* WHAT TO PRODUCE
Gather from the listing below each line that includes the word "bool", and copy it.
※
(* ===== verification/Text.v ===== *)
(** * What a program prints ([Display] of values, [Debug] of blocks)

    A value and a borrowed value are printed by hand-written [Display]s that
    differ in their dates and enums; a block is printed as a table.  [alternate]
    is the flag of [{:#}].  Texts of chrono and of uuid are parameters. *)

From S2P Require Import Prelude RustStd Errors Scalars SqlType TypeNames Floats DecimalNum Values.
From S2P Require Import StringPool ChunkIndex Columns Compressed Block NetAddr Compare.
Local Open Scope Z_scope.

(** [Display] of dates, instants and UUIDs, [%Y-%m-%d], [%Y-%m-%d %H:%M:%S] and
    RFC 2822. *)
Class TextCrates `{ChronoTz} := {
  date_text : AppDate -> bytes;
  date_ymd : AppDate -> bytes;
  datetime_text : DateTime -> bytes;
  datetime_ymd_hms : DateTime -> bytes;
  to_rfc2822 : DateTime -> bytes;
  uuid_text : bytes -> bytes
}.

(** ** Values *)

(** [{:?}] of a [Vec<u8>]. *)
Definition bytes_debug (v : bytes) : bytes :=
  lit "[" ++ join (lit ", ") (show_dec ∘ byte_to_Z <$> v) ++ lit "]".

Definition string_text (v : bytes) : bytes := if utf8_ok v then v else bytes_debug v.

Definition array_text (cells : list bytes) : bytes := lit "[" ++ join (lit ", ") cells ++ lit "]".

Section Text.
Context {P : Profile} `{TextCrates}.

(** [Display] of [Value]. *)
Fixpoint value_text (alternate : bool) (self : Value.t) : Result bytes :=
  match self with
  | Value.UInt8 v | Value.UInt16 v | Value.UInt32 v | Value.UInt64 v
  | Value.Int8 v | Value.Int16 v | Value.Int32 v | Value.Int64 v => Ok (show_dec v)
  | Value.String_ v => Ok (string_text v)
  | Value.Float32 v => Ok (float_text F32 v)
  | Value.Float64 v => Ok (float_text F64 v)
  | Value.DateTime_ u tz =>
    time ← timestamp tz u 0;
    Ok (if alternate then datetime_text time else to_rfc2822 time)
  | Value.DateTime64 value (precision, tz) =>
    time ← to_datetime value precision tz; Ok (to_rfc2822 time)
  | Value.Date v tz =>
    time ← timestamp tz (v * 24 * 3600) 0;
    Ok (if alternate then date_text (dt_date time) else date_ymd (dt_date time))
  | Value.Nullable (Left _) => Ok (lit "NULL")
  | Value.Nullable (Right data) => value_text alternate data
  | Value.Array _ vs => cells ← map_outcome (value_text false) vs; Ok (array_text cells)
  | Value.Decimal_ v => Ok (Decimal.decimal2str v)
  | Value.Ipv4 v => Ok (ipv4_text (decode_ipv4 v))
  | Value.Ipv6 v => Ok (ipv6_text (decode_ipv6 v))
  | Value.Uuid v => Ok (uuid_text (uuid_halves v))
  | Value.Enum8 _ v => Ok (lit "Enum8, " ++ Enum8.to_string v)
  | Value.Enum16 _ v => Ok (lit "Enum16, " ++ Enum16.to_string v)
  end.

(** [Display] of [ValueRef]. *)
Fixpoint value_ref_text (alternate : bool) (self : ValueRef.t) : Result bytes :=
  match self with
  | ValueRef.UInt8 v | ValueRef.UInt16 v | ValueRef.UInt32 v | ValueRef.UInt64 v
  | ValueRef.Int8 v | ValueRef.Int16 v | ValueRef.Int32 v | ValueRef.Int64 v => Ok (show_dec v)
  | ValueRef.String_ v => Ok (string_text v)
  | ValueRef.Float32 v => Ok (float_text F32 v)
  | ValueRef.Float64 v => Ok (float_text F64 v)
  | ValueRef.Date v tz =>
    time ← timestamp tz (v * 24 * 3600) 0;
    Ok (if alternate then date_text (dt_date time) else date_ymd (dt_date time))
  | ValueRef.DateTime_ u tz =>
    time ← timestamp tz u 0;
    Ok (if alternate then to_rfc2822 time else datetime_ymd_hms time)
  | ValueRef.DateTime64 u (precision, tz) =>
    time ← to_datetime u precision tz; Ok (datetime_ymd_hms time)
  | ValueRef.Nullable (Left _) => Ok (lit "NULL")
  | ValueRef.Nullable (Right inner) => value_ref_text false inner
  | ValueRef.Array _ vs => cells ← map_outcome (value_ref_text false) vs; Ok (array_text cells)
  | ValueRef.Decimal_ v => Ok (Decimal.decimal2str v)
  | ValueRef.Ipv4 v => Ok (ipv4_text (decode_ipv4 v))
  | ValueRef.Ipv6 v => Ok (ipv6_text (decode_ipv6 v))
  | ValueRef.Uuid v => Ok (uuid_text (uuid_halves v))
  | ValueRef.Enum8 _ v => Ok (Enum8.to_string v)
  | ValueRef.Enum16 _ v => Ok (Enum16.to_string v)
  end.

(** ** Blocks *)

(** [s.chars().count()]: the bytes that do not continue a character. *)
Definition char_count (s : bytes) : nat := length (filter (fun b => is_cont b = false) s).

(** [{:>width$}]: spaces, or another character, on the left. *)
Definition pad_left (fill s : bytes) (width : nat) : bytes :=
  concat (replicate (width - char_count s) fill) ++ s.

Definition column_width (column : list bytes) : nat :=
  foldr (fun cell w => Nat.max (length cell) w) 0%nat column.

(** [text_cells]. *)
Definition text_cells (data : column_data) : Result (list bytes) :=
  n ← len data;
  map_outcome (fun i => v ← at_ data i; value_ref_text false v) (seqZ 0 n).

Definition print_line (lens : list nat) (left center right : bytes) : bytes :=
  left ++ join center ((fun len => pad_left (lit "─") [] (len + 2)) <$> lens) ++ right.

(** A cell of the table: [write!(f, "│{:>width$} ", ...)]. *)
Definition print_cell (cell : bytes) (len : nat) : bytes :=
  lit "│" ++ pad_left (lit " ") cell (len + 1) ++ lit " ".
※
* COMPLETED EXERCISE
Fixpoint value_text (alternate : bool) (self : Value.t) : Result bytes :=
Fixpoint value_ref_text (alternate : bool) (self : ValueRef.t) : Result bytes :=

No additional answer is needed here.